Virginia’s road signage is a strange beast. When crossing through more rural areas there seem to be a lot of reminder signs like “two way traffic on this road” and a secondary set of “No Passing Zone” signs in areas without dashed center lines. Additionally, there seemed to be a lot of signs warning about upcoming traffic control devices like warning signs for stop signs as well as signs for traffic lights even when the sign and the control device were both say on the downward side of hill. This may be an attempt to keep the department of Public Works busy, but I hear that’s done by planting poppies in the median and then tilling and replanting them each year.
Entering West Virginia proved much more aesthetically pleasing than I thought. Having seen Pennsylvania’s coal regions, I thought West Virginia’s would be the same but there was a marked lack of windblast hellscape. Turns out that West Virginia merely does a better job of hiding it. My host in WV was Chris Dodds/LiquidChicken and I got to meet his wife who sadly was not the chosen subject of the only well-lit, reasonably composed picture I got of her.
Chris was the first person I met that I didn’t really know much about except for rough information about his past.
I’d never heard him talk and the combination of intelligence and an Oklahoma accent was new to me. But, as I learned in college, class is a far bigger determiner of mannerisms than region or ethnicity. Proof:
We ate dinner at O’Charlies, a presentable chain that was the first of many locations I found to have Diet Mountain Dew on tap. I’ve almost never encountered this in a restaurant setting and failed to pace myself for the fact that I’d eventually need to use a bathroom that wasn’t mine. Chris’s has three entrances so I felt like I was going into lockdown in a panic room. The urgency was exacerbated by him initially giving me directions to his bathroom that ended in a coat closet. He nearly became the owner of a brown coat.

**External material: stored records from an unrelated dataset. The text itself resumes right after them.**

(* ===== verification/Prelude.v ===== *)
(** * RILL: a verification library

    RILL is a terminal for macOS split into planes.  A kernel owns the PTYs and
    a bounded byte history of each; a host attaches to it over a small framed
    protocol, feeds the bytes to a VT engine and draws the engine's grid.  This
    library models the planes that are pure program logic, in Rust under
    [crates/], and proves what makes each correct.

    ** How the code is read

    A Rust function is a Rocq function of the same name, state passed in and
    out.  An [option] around a result is a possible panic: an index out of
    range, a slice past its end, an overflowing [+] or [-] of a machine integer
    ([chk_add], [chk_sub]) is [None], so "never [None]" is "never panics and
    never wraps".  Integers are [Z]; saturating operations are written out; the
    ranges [u8], [u16], [u32], [u64] are predicates that invariants carry.  A
    [Result] is [result E A].  Vectors are lists read by [Z] index with the
    panics of the code ([zget], [zset], [slice], [copy_within]); a [HashMap] is
    a [gmap]; texts are UTF-8 bytes or strings.  Where the code is compiled with
    the [mutate] feature it reads a switch from the environment; that build
    exists to test the tests, and its branches are left out everywhere.

    ** The parts

    - Shared types (rill-vt-types, color.rs): [VtTypes].
    - The VT parser (vt-engine/parser.rs): [Parser], a byte state machine over
      an abstract client, the class [Actions] for the trait of that name.
      [from_utf8] of the standard library is [Utf8].  [ParserFacts] proves that
      the loop ends within two steps per byte, that the parser keeps its buffers
      in bounds and calls its client only within the contract ([SafeActions], an
      interface the screen discharges), that cutting the input anywhere changes
      nothing, that the calls can be recorded and replayed on any client, that
      text prints as itself and that CAN always recovers.  [CsiFacts] proves
      that a control sequence written in decimal reaches the client with the
      same parameters; [Decimal] holds the decimal lemmas.
    - Character widths (east_asian_width.rs): [Width], the tables in full and
      the binary search proved equal to membership.
    - The screen (screen.rs): [Screen] is every operation of the grid: writing,
      wide characters and clusters, scrolling, erasing, editing, the alternate
      screen, modes, SGR, replies, resize, snapshot.  [ScreenFacts] has the
      invariant [wf] and, for each operation, one lemma that it does not panic,
      keeps [wf] and marks every row it changes ([good]); these discharge
      [SafeActions].  [ScreenSpec] states cell by cell what scrolling, line and
      cell editing, erasing, resizing and the cursor report do.
    - [Repaint] (repaint_bytes and its encoders) and [RepaintFacts];
      [RepaintRound] proves that a resync redraws the screen on another engine
      ([paintable] says which screens, [ready] which engines) and shows screens
      on which it does not.
    - [Checkpoint] (export, import, the FNV-1a hash) and [CheckpointFacts]: the
      codec is a round trip field by field ([Roundtrip]), any single changed
      byte is refused, and what is imported is well formed up to the scroll
      margins, which the code does not check.
    - [Engine] (vt-engine/lib.rs) puts parser and screen together;
      [EngineFacts] has the properties of whole runs: no operation panics on
      grids of at most 65528 columns and imports whose margins are inside them
      (and where these bounds are left, how it does), snapshots report every
      changed row, checkpoints restore.
    - [Alike] is the equivalence of screens that differ only in what a checkpoint
      leaves out; every operation of the screen respects it.  [Resume] does the
      same for the parser's idle buffers and concludes: a session's checkpoint
      and the bytes [recovery] gives with it show what the whole output shows.
    - The attach protocol (rill-attach): [Attach], [AttachFacts]: frames survive
      the wire however it is cut, and the decoder is total and bounded.
    - The kernel's byte history (ring.rs, checkpoint.rs, error.rs): [Ring],
      specified by the whole stream it was given.
    - The transcript ledger (transcript.rs): [Transcript], and the content
      timeline (content.rs): [Content], [ContentFacts].  Both are specified by a
      plain list of accepted events with a condition over the whole list; the
      code's cached fields are proved to decide it.  Retention policies and
      redaction are in [ContentFacts].
    - A PTY (pty.rs): [Pty], over the class [PtySys], one operation for each
      system call, with [PtySysLaws] (read(2), write(2), termios), [PtyClock]
      and [PtyFair] for what is asked of the system; descriptors are closed
      where Rust drops their owners.  [PtyFacts]: no descriptor leaks or is
      closed twice, writing is exact, the teardown is bounded.
    - A session (session.rs, journal.rs): [Session], over the class [PtyOps] for
      the PTY and [PtyLaws] for what read(2) promises; the clock is an argument.
      [SessionFacts] makes any PTY keep a trace and proves, over any sequence of
      operations, that nothing read is lost, credit is never exceeded, input
      reaches the child before a later geometry, and a child's exit reaches the
      attached client.
    - The session graph (kernel.rs): [Kernel]; [Forest] has forests as parent
      and child functions and the search of a subtree; [KernelFacts] has the
      reachable kernels as a step relation, the tree invariant, closing and
      moving containers, and the event log.

    - Sockets: [Socket] has the non-blocking write loop of the daemon
      ([write_outbox]) and of the host ([flush_outbox]) over the class
      [SockOps]; a traced socket remembers what was read and written, so that a
      flush is "the wire and the queue together are unchanged".  [Effect] is the
      state-and-error monad the stateful parts share, with its rules.
    - The host (rill-host): [Viewport] (scroll.rs), [Input] (the encoders of
      lib.rs), [HostClient] (the client of lib.rs).  [HostClientFacts] has its
      invariant over any socket and the credit it grants; [PumpFacts] proves
      what one pump does with the frames that arrive.
    - The cold protocols (nav.rs, content.rs and the encoders of
      rilld/lib.rs): [Text] has the text functions used, [Cold] both ends of the
      navigation line and of the content request and response, [ColdFacts] that
      what one end writes the other reads.
    - The daemon (rilld/lib.rs): [Daemon] is the whole step.  [DaemonFacts]
      serves a read chunk to every client; [DaemonCold] follows a content
      submission from the host and back; [DaemonSafe] has the invariant [dinv],
      one lemma that each operation keeps it, the reachable daemons [dreach],
      and that no step panics; [DaemonFlow] what draining and flushing give each
      client, and two runs in which the code falls short.
    - [System] joins the two ends: what the shell writes is what the host's
      engine is fed, through the daemon's queues, the wire and the decoder.
    - The control proxy (rilld/proxy.rs): [Proxy], pipes between traced sockets.
    - [Polls]: what daemon and proxy sleep on, [poll_with_extras] of kernel.rs,
      and their loops; a turn is a poll and a [Daemon.step], and the loop stays
      among the daemons of [DaemonSafe].  [Observe]: the getters, the waits, Drop
      of a session and the error texts of kernel and daemon.
    - Starting up (endpoint.rs, bind and Drop of rilld/lib.rs, the start of
      proxy.rs, main.rs): [Launch] writes each as a program over system calls, so
      that several processes can be run against one file system, call by call.
      [LaunchFacts] has what a program may call, what it must find and how many
      calls it makes; [LaunchRuns] the interleaved runs: a live daemon keeps its
      sockets and its lock, while two proxies started at once need not (an example
      shows one such schedule).  [SocketPath] has
      the names of the companion sockets.
    - The host's connections and its C interface: [Connect] (connecting, the cold
      sockets over the class [BlockSock], error texts), [Ffi] (ffi.rs: handles,
      strings handed out, the last error), [FfiFacts] (runs of any calls on NULL
      and live handles: they return but for a connect whose look files cannot be
      read to their end, and a failure leaves its text behind).
    - Look files (rill-look, load_surface of rill-host): [Look], over a
      [Machine] of files and environment, with f32 of the standard library in
      [Float] and paths in [Path]; the toml crate is a parameter.  [LookFacts]:
      a file of settings reads as the look they describe, reading ends when no
      theme file names a theme, what is loaded is in range.
    - Orchestration (rill-orchestrate): [Task] and [TaskFacts] (task.rs),
      [Attention] and [AttentionFacts] (attention.rs), [Automation]
      (automation.rs), [Trust] (trust.rs, and the context attachment of
      task.rs), [Config] (config.rs).  Tasks and the attention queue are state
      machines with their reachable states; the queue is specified by the whole
      history of requests.

    ** Interfaces

    The parser is proved against [SafeActions] and knows nothing of the screen;
    the screen implements it ([screen_safe]); the engine combines the two.  The
    session is proved against [PtyLaws]; the PTY of pty.rs implements it
    ([os_pty], [os_pty_faithful]), and a scripted one shows the laws can hold.
    Codecs of larger data are proved against [Roundtrip] and [Sound].  Host,
    daemon and proxy are proved against [SockLaws], what read(2) and write(2)
    promise, and the pump against [SockReady], a socket with frames waiting; a
    scripted socket ([Script]) satisfies both and runs the examples.  [BlockOps]
    is what the daemon asks of a new connection, without laws; [HashOrder] is
    any order of the kernel's leaves, since that of a [HashMap] is not known.

    ** Fuel

    The loop of [Parser::feed] may put a byte back: it is given two steps per
    byte plus one, and [feed_terminates] proves that is enough.  The decoder's
    loop takes at least five bytes per turn and gets the buffer's length plus
    one ([push_bounded_eq]).  The search for a free id tries one id more than
    are taken ([alloc_id_eq]); the search of a subtree gets the number of
    containers plus one, enough in a forest ([collect_loop_eq]) and by no fuel
    enough on a cycle ([reparent_cycle_diverges]).  A write loop gets the length
    of its queue plus one ([write_loop_eq]).  Writing to a PTY gets the length
    plus the stalls the system still has in it ([write_all_eq]), its teardown
    201 rounds of 10 ms ([terminate_eq]).  Look files recurse through the themes
    they name: two levels are enough when themes name none, and a theme that
    names itself has no fuel ([theme_loop_diverges]).  Reading a content request is
    bounded by the request's maximum ([read_request_ok]).  The host's pump and
    the drain of a leaf read for as long as the other side keeps giving bytes:
    running out of fuel is a result of its own ([Ok None], [Ok false]), and
    [pump_exact] and [drain_delivers] prove when it does not happen.  The wait for
    the worker gets 251 rounds of 20 ms: its five seconds are over by then on any
    clock that does not go back ([control_start_costs], at most 796 calls); the
    daemon's pump as many turns as it has time left ([daemon_pump_ends]).  Session,
    kernel and daemon runs are bounded by 2^48 - 1 kernel calls, so that no u64
    counter of theirs can overflow; [step_cost] bounds those of one step.  A
    host's client is bounded by 2^28 operations and bytes read ([hop_ok]), since
    some of its counters have 32 bits.

    ** Not modelled

    The operating system: system calls are classes ([PtySys], [SockOps],
    [BlockSock], [HostNet]) or the calls of a program ([Sys]), with their
    documented behaviour as laws ([PtySysLaws], [SockLaws], [PollLaws],
    [LaunchLaws]).  TOML, which is a parameter of [Task], [Config] and [Look].
    The Objective-C application, the fuzz targets and the scripts, which are not
    the program's logic.  The mutate builds, and the peer credentials of systems
    other than Darwin.  Drop glue that only closes a descriptor.

    ** Plan

    What is left of the program is outside its own logic.  Of the theorems, next
    would come: the poll laws carried through [daemon_run], so that a leaf with
    output is drained within a turn; and the replies of a resumed engine, which
    [Resume] leaves aside. *)
From Stdlib Require Export Ascii Sorting.Sorted.
From stdpp Require Export base tactics numbers list list_numbers option gmap strings.
From Stdlib Require Export ZArith Lia ZifyBool.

My next stop was in Florida which was a bit more than I could safely drive in a night and since few of the hotel billboards in the Carolina’s seem to list price, I had to do the safest thing I could: Drive past a sign for an upcoming hotel complex, go to the mobile version of hotels.com to check prices and stop at the first one under 50 dollars that offered free wifi. I went through this cycle three times before stopping at 1 AM at a Rodeway Inn which was staffed entirely by Indian Americans and a slightly more presentable version of the Simpson’s crazy cat lady. The web access was insufferable; 300kbps should not qualify as “High Speed”.